■ Data to examine ■
(** X17.  Every row the client inserts names the current user as its
    owner: the rows [handleFileUpload] inserts go to [photos] with
    [uploaded_by] set to the user's id, the rows [createFolder] inserts
    go to [folders] with [user_id] set to it. *)
Theorem inserted_rows_belong_to_user {R : Type} (c : Closure) (u : User)
        (w : World R) :
  c_user c = Some u ->
  (forall file random q rows row,
      In (EvSent (RQuery q)) (performed (handleFileUpload c (Some file) random) w) ->
      q_verb q = VInsert rows -> In row rows ->
      q_table q = "photos"%string /\
      get row (owner_column (q_table q)) = inl (VStr (id u))) /\
  (forall answer q rows row,
      In (EvSent (RQuery q)) (performed (createFolder c answer) w) ->
      q_verb q = VInsert rows -> In row rows ->
      q_table q = "folders"%string /\
      get row (owner_column (q_table q)) = inl (VStr (id u))).
Proof.
  intro Hu. split.
  - intros file random q rows row Hin Hv Hrow.
    destruct (@performed_in _ _ _ _ w _ (rs_handleFileUpload c file random Hu) Hin)
      as [H | [(path & H) | H]]; try discriminate; injection H as ->;
      simpl in Hv; try discriminate.
    injection Hv as <-. destruct Hrow as [<- | []]. now split.
  - intros answer q rows row Hin Hv Hrow.
    destruct (@performed_in _ _ _ _ w _ (rs_createFolder c answer Hu) Hin)
      as [H | H]; injection H as ->; simpl in Hv; try discriminate.
    injection Hv as <-. destruct Hrow as [<- | []]. now split.
Qed.
(** * langchain_with_mcp: the tool server, its storage and weather adapters

    A shallow embedding of [db_helpers.py], [api_helpers.py] and [server.py].
    Coroutines are run to completion one at a time, so every [async def] is a
    function; what a coroutine does to the outside world is made explicit:
    the PostgreSQL server is a state that is threaded through the storage
    adapters, the weather service is a function from URLs to outcomes of a
    GET.  Python exceptions are values of [python.result].  Log lines are
    dropped, but the expressions interpolated into them are evaluated, since
    an f-string is built before [logging] looks at the level. *)

From Stdlib Require Import ZArith Ascii String List Bool Lia.
From stdpp Require Import base option list strings gmap pretty.

Set Warnings "-register-all".

(** ** The fragment of Python the three files rely on *)

Module python.

(** Exception classes that occur.  [CancelledError] derives from
    [BaseException] only; every other class derives from [Exception]. *)
Inductive exn : Set :=
  | KeyError
  | TypeError
  | AttributeError
  | ValueError
  | JSONDecodeError      (* json.JSONDecodeError, a ValueError *)
  | HTTPStatusError      (* httpx.HTTPStatusError *)
  | RequestError         (* httpx.RequestError: transport failures *)
  | TimeoutException     (* httpx.TimeoutException, a RequestError *)
  | PostgresError        (* asyncpg.PostgresError, OSError on connect *)
  | CancelledError.      (* asyncio.CancelledError *)

Definition is_Exception (e : exn) : bool :=
  match e with CancelledError => false | _ => true end.
(** * Remo calendar assistant: the message handler, embedded and verified

    A shallow embedding of [handlers/messageHandler.ts]: the entity
    extractors, the date and time resolver, the per-user scheduling dialogue,
    the listing of meetings, the casual chat and the top-level router; and
    of [listUpcomingEvents] of [services/calendarService.ts].  The
    definitions come first, followed by the properties established about
    them.

    Modelling conventions.
    - A JavaScript string is a [string] of 8-bit characters.  Letter case,
      word characters, digits and white space are the ASCII ones; every
      other character is caseless and is not a word character.
    - A JavaScript number that the handler reads as an integer is a [Z];
      [NaN] and [undefined] are [None].
    - A [Date] is the number of milliseconds of local civil time since
      1970-01-01 00:00 (a [Z]); the local time zone has a fixed offset, so a
      civil day always lasts [msPerDay] milliseconds.
    - [userMeetingStates] is a [gmap Z MeetingState]; [ctx.reply] appends to
      the list of replies; the calendar service and the clock are read from
      a [World] record. *)

From Stdlib Require Import ZArith List Ascii String Bool Lia Sorted.
From stdpp Require Import gmap strings.

Local Open Scope string_scope.
Local Open Scope Z_scope.

(** ** JavaScript strings *)

Module JS.

Definition in_range (lo hi c : ascii) : bool :=
  (N_of_ascii lo <=? N_of_ascii c)%N && (N_of_ascii c <=? N_of_ascii hi)%N.

Definition is_upper (c : ascii) : bool := in_range "A" "Z" c.
Definition is_lower (c : ascii) : bool := in_range "a" "z" c.
Definition is_digit (c : ascii) : bool := in_range "0" "9" c.

Definition lower_char (c : ascii) : ascii :=
  if is_upper c then ascii_of_N (N_of_ascii c + 32) else c.

Definition upper_char (c : ascii) : ascii :=
  if is_lower c then ascii_of_N (N_of_ascii c - 32) else c.

(** [\w]: letters, digits and the underscore. *)
Definition is_word (c : ascii) : bool :=
  is_upper c || is_lower c || is_digit c || Ascii.eqb c "_".

(** White space removed by [trim] and matched by [\s]: tab, line feed,
    vertical tab, form feed, carriage return and space. *)
Definition is_space (c : ascii) : bool :=
  in_range "009" "013" c || Ascii.eqb c " ".

(** [s.toLowerCase()] *)
Fixpoint toLowerCase (s : string) : string :=
  match s with
  | EmptyString => EmptyString
  | String c s' => String (lower_char c) (toLowerCase s')
  end.

(** [s.includes(sub)] *)
Fixpoint includes (s sub : string) : bool :=
  String.prefix sub s ||
  match s with
  | EmptyString => false
  | String _ s' => includes s' sub
  end.

Fixpoint trimStart (s : string) : string :=
  match s with
  | String c s' => if is_space c then trimStart s' else s
  | EmptyString => EmptyString
  end.

Definition trim (s : string) : string :=
  String.rev (trimStart (String.rev (trimStart s))).

(** Value of a decimal digit. *)
Definition digit_val (c : ascii) : Z := Z.of_N (N_of_ascii c) - 48.

(** Value of a hexadecimal digit, when it is one. *)
Definition hex_val (c : ascii) : option Z :=
  if is_digit c then Some (digit_val c)
  else if in_range "a" "f" c then Some (Z.of_N (N_of_ascii c) - 87)
  else if in_range "A" "F" c then Some (Z.of_N (N_of_ascii c) - 55)
  else None.

(** The longest prefix of digits in the given radix, read left to right;
    [None] when there is no digit at all. *)
Fixpoint read_digits (radix : Z) (acc : option Z) (s : string) : option Z :=
  match s with
  | EmptyString => acc
  | String c s' =>
      match hex_val c with
      | Some d =>
          if d <? radix
          then read_digits radix (Some (radix * default 0 acc + d)) s'
          else acc
      | None => acc
      end
  end.

(** *** Numbers

    A number is a double.  Those the handler computes with have integer
    values: [Some n] is the double of value [n], [Some infinity] and
    [Some (- infinity)] are the two infinities, and [None] is [NaN]. *)
Definition two53 : Z := 9007199254740992.
Definition infinity : Z := Eval vm_compute in 2 ^ 1024.

(** The nearest integer with a significand of 53 bits, for [n] from
    [two53] on; of two that are as near, the one with the even
    significand. *)
Definition round53 (n : Z) : Z :=
  let e := Z.log2 n - 52 in
  let q := n / 2 ^ e in
  let r := n mod 2 ^ e in
  let half := 2 ^ (e - 1) in
  (if (half <? r) || ((r =? half) && Z.odd q) then q + 1 else q) * 2 ^ e.

(** The double nearest to an integer: the integer itself below [two53],
    an infinity from [2 ^ 1024 - 2 ^ 970] on. *)
Definition toNumber (n : Z) : Z :=
  if two53 <=? Z.abs n then Z.sgn n * Z.min infinity (round53 (Z.abs n)) else n.

Definition isFinite (n : Z) : bool := negb (infinity <=? Z.abs n).

(** [a * b] and [a + b] *)
Definition times (a b : option Z) : option Z :=
  match a, b with
  | Some x, Some y =>
      if ((x =? 0) && negb (isFinite y)) || ((y =? 0) && negb (isFinite x)) then None
      else Some (toNumber (x * y))
  | _, _ => None
  end.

■ Task item ■
Your answer must be the complete data, repeated word for word.

■ Solution for this exercise ■
(** X17.  Every row the client inserts names the current user as its
    owner: the rows [handleFileUpload] inserts go to [photos] with
    [uploaded_by] set to the user's id, the rows [createFolder] inserts
    go to [folders] with [user_id] set to it. *)
Theorem inserted_rows_belong_to_user {R : Type} (c : Closure) (u : User)
        (w : World R) :
  c_user c = Some u ->
  (forall file random q rows row,
      In (EvSent (RQuery q)) (performed (handleFileUpload c (Some file) random) w) ->
      q_verb q = VInsert rows -> In row rows ->
      q_table q = "photos"%string /\
      get row (owner_column (q_table q)) = inl (VStr (id u))) /\
  (forall answer q rows row,
      In (EvSent (RQuery q)) (performed (createFolder c answer) w) ->
      q_verb q = VInsert rows -> In row rows ->
      q_table q = "folders"%string /\
      get row (owner_column (q_table q)) = inl (VStr (id u))).
Proof.
  intro Hu. split.
  - intros file random q rows row Hin Hv Hrow.
    destruct (@performed_in _ _ _ _ w _ (rs_handleFileUpload c file random Hu) Hin)
      as [H | [(path & H) | H]]; try discriminate; injection H as ->;
      simpl in Hv; try discriminate.
    injection Hv as <-. destruct Hrow as [<- | []]. now split.
  - intros answer q rows row Hin Hv Hrow.
    destruct (@performed_in _ _ _ _ w _ (rs_createFolder c answer Hu) Hin)
      as [H | H]; injection H as ->; simpl in Hv; try discriminate.
    injection Hv as <-. destruct Hrow as [<- | []]. now split.
Qed.
(** * langchain_with_mcp: the tool server, its storage and weather adapters

    A shallow embedding of [db_helpers.py], [api_helpers.py] and [server.py].
    Coroutines are run to completion one at a time, so every [async def] is a
    function; what a coroutine does to the outside world is made explicit:
    the PostgreSQL server is a state that is threaded through the storage
    adapters, the weather service is a function from URLs to outcomes of a
    GET.  Python exceptions are values of [python.result].  Log lines are
    dropped, but the expressions interpolated into them are evaluated, since
    an f-string is built before [logging] looks at the level. *)

From Stdlib Require Import ZArith Ascii String List Bool Lia.
From stdpp Require Import base option list strings gmap pretty.

Set Warnings "-register-all".

(** ** The fragment of Python the three files rely on *)

Module python.

(** Exception classes that occur.  [CancelledError] derives from
    [BaseException] only; every other class derives from [Exception]. *)
Inductive exn : Set :=
  | KeyError
  | TypeError
  | AttributeError
  | ValueError
  | JSONDecodeError      (* json.JSONDecodeError, a ValueError *)
  | HTTPStatusError      (* httpx.HTTPStatusError *)
  | RequestError         (* httpx.RequestError: transport failures *)
  | TimeoutException     (* httpx.TimeoutException, a RequestError *)
  | PostgresError        (* asyncpg.PostgresError, OSError on connect *)
  | CancelledError.      (* asyncio.CancelledError *)

Definition is_Exception (e : exn) : bool :=
  match e with CancelledError => false | _ => true end.
(** * Remo calendar assistant: the message handler, embedded and verified

    A shallow embedding of [handlers/messageHandler.ts]: the entity
    extractors, the date and time resolver, the per-user scheduling dialogue,
    the listing of meetings, the casual chat and the top-level router; and
    of [listUpcomingEvents] of [services/calendarService.ts].  The
    definitions come first, followed by the properties established about
    them.

    Modelling conventions.
    - A JavaScript string is a [string] of 8-bit characters.  Letter case,
      word characters, digits and white space are the ASCII ones; every
      other character is caseless and is not a word character.
    - A JavaScript number that the handler reads as an integer is a [Z];
      [NaN] and [undefined] are [None].
    - A [Date] is the number of milliseconds of local civil time since
      1970-01-01 00:00 (a [Z]); the local time zone has a fixed offset, so a
      civil day always lasts [msPerDay] milliseconds.
    - [userMeetingStates] is a [gmap Z MeetingState]; [ctx.reply] appends to
      the list of replies; the calendar service and the clock are read from
      a [World] record. *)

From Stdlib Require Import ZArith List Ascii String Bool Lia Sorted.
From stdpp Require Import gmap strings.

Local Open Scope string_scope.
Local Open Scope Z_scope.

(** ** JavaScript strings *)

Module JS.

Definition in_range (lo hi c : ascii) : bool :=
  (N_of_ascii lo <=? N_of_ascii c)%N && (N_of_ascii c <=? N_of_ascii hi)%N.

Definition is_upper (c : ascii) : bool := in_range "A" "Z" c.
Definition is_lower (c : ascii) : bool := in_range "a" "z" c.
Definition is_digit (c : ascii) : bool := in_range "0" "9" c.

Definition lower_char (c : ascii) : ascii :=
  if is_upper c then ascii_of_N (N_of_ascii c + 32) else c.

Definition upper_char (c : ascii) : ascii :=
  if is_lower c then ascii_of_N (N_of_ascii c - 32) else c.

(** [\w]: letters, digits and the underscore. *)
Definition is_word (c : ascii) : bool :=
  is_upper c || is_lower c || is_digit c || Ascii.eqb c "_".

(** White space removed by [trim] and matched by [\s]: tab, line feed,
    vertical tab, form feed, carriage return and space. *)
Definition is_space (c : ascii) : bool :=
  in_range "009" "013" c || Ascii.eqb c " ".

(** [s.toLowerCase()] *)
Fixpoint toLowerCase (s : string) : string :=
  match s with
  | EmptyString => EmptyString
  | String c s' => String (lower_char c) (toLowerCase s')
  end.

(** [s.includes(sub)] *)
Fixpoint includes (s sub : string) : bool :=
  String.prefix sub s ||
  match s with
  | EmptyString => false
  | String _ s' => includes s' sub
  end.

Fixpoint trimStart (s : string) : string :=
  match s with
  | String c s' => if is_space c then trimStart s' else s
  | EmptyString => EmptyString
  end.

Definition trim (s : string) : string :=
  String.rev (trimStart (String.rev (trimStart s))).

(** Value of a decimal digit. *)
Definition digit_val (c : ascii) : Z := Z.of_N (N_of_ascii c) - 48.

(** Value of a hexadecimal digit, when it is one. *)
Definition hex_val (c : ascii) : option Z :=
  if is_digit c then Some (digit_val c)
  else if in_range "a" "f" c then Some (Z.of_N (N_of_ascii c) - 87)
  else if in_range "A" "F" c then Some (Z.of_N (N_of_ascii c) - 55)
  else None.

(** The longest prefix of digits in the given radix, read left to right;
    [None] when there is no digit at all. *)
Fixpoint read_digits (radix : Z) (acc : option Z) (s : string) : option Z :=
  match s with
  | EmptyString => acc
  | String c s' =>
      match hex_val c with
      | Some d =>
          if d <? radix
          then read_digits radix (Some (radix * default 0 acc + d)) s'
          else acc
      | None => acc
      end
  end.

(** *** Numbers

    A number is a double.  Those the handler computes with have integer
    values: [Some n] is the double of value [n], [Some infinity] and
    [Some (- infinity)] are the two infinities, and [None] is [NaN]. *)
Definition two53 : Z := 9007199254740992.
Definition infinity : Z := Eval vm_compute in 2 ^ 1024.

(** The nearest integer with a significand of 53 bits, for [n] from
    [two53] on; of two that are as near, the one with the even
    significand. *)
Definition round53 (n : Z) : Z :=
  let e := Z.log2 n - 52 in
  let q := n / 2 ^ e in
  let r := n mod 2 ^ e in
  let half := 2 ^ (e - 1) in
  (if (half <? r) || ((r =? half) && Z.odd q) then q + 1 else q) * 2 ^ e.

(** The double nearest to an integer: the integer itself below [two53],
    an infinity from [2 ^ 1024 - 2 ^ 970] on. *)
Definition toNumber (n : Z) : Z :=
  if two53 <=? Z.abs n then Z.sgn n * Z.min infinity (round53 (Z.abs n)) else n.

Definition isFinite (n : Z) : bool := negb (infinity <=? Z.abs n).

(** [a * b] and [a + b] *)
Definition times (a b : option Z) : option Z :=
  match a, b with
  | Some x, Some y =>
      if ((x =? 0) && negb (isFinite y)) || ((y =? 0) && negb (isFinite x)) then None
      else Some (toNumber (x * y))
  | _, _ => None
  end.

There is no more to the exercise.